# Directions:
For the material below, return exactly the lines starting at the line containing "(** ** [PendingLoginService.confirm] *)" and ending at the line containing "Definition confirmedTelegramLoginSchema (j", both ends included, and no others.

Dataset excerpts: Begin

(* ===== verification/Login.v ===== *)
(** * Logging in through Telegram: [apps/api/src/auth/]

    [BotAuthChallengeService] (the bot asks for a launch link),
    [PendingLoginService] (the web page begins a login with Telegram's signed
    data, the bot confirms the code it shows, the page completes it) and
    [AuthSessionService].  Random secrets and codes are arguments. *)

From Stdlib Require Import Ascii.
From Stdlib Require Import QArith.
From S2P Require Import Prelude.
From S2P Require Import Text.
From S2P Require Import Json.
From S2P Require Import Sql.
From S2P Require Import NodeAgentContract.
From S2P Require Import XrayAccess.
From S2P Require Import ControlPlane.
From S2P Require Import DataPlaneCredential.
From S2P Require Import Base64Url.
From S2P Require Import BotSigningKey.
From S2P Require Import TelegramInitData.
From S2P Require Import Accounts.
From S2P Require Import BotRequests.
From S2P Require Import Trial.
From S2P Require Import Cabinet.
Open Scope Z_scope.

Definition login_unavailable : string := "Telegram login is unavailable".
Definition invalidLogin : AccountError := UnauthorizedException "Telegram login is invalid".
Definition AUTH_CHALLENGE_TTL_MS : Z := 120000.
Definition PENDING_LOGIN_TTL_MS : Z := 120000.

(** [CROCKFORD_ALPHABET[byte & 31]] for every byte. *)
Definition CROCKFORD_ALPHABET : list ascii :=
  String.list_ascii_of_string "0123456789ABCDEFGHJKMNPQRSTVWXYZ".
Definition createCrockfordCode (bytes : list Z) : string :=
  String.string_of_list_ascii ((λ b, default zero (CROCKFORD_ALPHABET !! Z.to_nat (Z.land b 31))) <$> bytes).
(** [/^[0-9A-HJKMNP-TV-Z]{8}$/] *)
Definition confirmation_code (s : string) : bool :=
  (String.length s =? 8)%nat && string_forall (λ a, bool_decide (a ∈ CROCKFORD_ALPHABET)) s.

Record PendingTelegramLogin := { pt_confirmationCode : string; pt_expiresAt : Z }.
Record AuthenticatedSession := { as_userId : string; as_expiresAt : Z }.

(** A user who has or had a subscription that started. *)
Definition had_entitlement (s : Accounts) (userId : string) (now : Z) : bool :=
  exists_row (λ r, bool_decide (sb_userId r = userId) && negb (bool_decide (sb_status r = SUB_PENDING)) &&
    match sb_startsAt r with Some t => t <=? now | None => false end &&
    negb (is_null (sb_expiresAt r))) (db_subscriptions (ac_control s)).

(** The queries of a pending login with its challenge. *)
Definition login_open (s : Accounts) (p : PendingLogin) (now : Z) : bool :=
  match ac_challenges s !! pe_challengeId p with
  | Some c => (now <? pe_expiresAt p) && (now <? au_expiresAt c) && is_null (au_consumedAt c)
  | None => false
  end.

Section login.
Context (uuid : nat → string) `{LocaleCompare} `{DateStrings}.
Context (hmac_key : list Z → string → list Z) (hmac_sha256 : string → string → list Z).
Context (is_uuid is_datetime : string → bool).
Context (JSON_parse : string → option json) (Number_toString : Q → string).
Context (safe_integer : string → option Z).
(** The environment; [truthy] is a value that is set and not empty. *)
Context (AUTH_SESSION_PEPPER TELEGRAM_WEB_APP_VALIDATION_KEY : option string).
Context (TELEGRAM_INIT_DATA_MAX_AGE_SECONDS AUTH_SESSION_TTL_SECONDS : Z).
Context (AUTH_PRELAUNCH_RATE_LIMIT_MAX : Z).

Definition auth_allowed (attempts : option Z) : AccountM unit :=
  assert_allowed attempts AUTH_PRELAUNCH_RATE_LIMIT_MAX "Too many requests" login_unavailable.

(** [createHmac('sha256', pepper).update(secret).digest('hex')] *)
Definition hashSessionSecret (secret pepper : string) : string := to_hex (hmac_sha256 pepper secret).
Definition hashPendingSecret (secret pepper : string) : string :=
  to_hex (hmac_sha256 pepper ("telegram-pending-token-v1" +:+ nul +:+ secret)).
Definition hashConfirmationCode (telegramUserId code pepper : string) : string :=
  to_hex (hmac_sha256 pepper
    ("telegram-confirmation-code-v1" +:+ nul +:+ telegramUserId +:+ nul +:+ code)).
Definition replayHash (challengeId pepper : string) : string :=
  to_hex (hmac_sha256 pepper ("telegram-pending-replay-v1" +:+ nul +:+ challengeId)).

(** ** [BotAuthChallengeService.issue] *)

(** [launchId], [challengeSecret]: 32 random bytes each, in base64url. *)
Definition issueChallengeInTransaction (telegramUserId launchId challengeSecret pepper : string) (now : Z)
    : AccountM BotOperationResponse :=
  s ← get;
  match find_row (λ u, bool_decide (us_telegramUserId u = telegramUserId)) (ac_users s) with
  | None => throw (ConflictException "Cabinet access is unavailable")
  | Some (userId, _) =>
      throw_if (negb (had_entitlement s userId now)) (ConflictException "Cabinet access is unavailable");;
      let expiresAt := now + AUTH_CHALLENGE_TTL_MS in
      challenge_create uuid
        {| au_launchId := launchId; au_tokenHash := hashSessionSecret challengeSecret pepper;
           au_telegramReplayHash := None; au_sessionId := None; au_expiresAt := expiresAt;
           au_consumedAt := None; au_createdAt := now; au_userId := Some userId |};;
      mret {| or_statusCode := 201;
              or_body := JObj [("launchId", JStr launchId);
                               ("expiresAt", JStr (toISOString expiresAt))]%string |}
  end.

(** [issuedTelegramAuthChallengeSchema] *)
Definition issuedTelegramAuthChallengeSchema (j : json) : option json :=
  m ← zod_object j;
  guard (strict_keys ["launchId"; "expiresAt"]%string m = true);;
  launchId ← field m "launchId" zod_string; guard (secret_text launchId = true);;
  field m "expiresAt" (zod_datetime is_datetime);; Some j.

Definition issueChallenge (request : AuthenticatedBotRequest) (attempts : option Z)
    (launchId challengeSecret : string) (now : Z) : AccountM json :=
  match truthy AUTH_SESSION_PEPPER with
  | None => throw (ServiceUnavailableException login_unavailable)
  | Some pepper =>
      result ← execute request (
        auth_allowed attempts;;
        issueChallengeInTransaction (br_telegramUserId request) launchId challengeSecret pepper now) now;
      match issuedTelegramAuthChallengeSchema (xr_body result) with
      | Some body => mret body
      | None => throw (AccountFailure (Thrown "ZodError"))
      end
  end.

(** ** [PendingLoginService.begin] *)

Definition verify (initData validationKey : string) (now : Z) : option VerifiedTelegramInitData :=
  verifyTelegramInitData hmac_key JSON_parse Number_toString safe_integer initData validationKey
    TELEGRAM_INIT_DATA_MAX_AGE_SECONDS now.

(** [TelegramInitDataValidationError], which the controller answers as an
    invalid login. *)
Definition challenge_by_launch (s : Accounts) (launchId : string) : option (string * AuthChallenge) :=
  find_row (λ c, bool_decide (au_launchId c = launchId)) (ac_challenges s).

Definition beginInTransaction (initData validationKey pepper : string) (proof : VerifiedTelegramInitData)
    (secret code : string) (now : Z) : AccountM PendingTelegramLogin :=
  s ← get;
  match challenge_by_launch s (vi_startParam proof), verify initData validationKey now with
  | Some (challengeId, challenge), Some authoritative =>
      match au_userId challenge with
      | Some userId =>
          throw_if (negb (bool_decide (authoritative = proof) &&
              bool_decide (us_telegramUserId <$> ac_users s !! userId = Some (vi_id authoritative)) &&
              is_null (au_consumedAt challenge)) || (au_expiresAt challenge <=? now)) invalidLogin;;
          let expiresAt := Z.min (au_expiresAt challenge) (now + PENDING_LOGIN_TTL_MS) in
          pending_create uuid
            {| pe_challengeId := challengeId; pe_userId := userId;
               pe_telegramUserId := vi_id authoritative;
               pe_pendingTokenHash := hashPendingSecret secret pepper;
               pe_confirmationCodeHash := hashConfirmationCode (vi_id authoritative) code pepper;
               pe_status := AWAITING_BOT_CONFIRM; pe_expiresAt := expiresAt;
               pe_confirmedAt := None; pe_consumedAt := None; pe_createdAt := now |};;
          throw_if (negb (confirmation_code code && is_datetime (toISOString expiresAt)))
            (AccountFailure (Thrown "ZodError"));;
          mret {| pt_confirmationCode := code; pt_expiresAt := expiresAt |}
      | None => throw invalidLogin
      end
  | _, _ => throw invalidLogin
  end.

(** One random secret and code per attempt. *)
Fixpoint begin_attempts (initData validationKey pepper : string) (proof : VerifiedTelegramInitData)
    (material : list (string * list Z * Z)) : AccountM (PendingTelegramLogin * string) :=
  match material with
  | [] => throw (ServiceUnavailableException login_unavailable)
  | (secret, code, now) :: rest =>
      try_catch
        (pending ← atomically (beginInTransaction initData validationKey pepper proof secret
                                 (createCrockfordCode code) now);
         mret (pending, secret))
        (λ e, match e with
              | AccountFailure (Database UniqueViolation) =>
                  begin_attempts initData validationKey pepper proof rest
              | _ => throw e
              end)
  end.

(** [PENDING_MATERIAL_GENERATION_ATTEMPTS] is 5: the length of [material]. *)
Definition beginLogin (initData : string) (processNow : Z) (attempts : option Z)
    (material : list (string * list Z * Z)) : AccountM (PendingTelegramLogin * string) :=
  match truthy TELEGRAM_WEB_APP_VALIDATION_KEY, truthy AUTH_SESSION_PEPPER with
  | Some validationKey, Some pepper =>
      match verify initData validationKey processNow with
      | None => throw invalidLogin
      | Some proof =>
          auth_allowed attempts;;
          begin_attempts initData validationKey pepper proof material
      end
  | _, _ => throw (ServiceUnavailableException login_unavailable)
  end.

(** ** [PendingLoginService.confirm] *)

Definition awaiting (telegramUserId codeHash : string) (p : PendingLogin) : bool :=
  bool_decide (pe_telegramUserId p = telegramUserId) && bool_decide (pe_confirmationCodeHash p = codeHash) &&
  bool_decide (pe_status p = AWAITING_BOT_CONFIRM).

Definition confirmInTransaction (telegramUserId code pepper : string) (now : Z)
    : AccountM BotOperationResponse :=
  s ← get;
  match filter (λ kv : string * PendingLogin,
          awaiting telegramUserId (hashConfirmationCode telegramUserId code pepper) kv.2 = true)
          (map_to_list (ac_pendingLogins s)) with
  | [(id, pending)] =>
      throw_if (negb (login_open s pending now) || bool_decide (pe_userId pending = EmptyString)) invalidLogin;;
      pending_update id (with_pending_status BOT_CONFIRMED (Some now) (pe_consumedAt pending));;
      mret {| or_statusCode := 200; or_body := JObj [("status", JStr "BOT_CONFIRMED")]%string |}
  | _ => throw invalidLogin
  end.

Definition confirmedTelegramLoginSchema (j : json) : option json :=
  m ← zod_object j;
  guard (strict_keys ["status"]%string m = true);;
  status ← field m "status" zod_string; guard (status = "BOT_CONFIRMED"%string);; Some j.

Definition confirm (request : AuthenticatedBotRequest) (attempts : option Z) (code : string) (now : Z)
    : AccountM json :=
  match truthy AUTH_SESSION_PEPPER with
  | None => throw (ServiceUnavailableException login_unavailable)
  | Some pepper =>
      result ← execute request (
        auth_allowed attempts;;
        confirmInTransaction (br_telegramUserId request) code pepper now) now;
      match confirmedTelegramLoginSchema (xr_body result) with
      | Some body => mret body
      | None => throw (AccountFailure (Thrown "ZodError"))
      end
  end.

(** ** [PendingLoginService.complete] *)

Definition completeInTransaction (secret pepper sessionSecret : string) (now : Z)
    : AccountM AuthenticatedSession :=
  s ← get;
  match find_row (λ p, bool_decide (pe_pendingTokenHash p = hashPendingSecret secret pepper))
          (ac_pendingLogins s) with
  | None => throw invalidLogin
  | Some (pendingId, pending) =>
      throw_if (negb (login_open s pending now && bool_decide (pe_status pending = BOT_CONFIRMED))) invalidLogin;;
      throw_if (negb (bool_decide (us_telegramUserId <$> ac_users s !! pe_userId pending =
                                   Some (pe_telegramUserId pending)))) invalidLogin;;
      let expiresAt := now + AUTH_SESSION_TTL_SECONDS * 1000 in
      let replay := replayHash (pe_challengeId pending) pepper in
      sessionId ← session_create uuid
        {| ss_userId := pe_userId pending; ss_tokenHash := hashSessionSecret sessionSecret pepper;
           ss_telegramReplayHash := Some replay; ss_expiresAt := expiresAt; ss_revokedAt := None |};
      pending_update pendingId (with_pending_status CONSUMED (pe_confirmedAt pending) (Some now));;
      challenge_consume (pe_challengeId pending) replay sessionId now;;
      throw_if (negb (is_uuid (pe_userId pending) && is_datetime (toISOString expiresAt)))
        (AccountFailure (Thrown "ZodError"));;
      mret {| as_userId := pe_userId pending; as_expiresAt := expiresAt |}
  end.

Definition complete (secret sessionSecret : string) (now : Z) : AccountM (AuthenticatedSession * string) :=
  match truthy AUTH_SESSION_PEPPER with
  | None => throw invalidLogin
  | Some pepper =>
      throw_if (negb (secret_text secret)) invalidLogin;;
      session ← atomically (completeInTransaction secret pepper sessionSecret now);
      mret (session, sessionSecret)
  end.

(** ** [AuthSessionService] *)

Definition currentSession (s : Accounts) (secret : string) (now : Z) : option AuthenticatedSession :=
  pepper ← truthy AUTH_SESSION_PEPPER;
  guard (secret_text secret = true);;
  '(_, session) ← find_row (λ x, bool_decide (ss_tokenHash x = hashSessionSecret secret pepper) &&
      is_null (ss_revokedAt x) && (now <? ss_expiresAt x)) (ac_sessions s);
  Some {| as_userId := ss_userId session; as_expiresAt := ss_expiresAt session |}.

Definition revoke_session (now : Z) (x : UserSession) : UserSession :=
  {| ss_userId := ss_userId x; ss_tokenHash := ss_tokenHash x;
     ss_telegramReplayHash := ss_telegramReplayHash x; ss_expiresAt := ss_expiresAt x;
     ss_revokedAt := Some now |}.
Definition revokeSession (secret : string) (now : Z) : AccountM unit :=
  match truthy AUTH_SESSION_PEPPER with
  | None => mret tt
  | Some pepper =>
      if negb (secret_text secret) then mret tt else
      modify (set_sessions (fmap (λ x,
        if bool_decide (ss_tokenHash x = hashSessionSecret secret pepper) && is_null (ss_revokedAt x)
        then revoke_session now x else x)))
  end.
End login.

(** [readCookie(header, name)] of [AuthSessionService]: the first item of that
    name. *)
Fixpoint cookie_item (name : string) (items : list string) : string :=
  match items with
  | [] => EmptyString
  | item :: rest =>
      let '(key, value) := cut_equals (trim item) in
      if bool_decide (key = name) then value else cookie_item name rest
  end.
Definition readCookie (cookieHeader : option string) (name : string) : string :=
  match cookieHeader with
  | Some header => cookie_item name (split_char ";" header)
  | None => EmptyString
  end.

Dataset excerpts: End

# Task solution:
(** ** [PendingLoginService.confirm] *)

Definition awaiting (telegramUserId codeHash : string) (p : PendingLogin) : bool :=
  bool_decide (pe_telegramUserId p = telegramUserId) && bool_decide (pe_confirmationCodeHash p = codeHash) &&
  bool_decide (pe_status p = AWAITING_BOT_CONFIRM).

Definition confirmInTransaction (telegramUserId code pepper : string) (now : Z)
    : AccountM BotOperationResponse :=
  s ← get;
  match filter (λ kv : string * PendingLogin,
          awaiting telegramUserId (hashConfirmationCode telegramUserId code pepper) kv.2 = true)
          (map_to_list (ac_pendingLogins s)) with
  | [(id, pending)] =>
      throw_if (negb (login_open s pending now) || bool_decide (pe_userId pending = EmptyString)) invalidLogin;;
      pending_update id (with_pending_status BOT_CONFIRMED (Some now) (pe_consumedAt pending));;
      mret {| or_statusCode := 200; or_body := JObj [("status", JStr "BOT_CONFIRMED")]%string |}
  | _ => throw invalidLogin
  end.

Definition confirmedTelegramLoginSchema (j : json) : option json :=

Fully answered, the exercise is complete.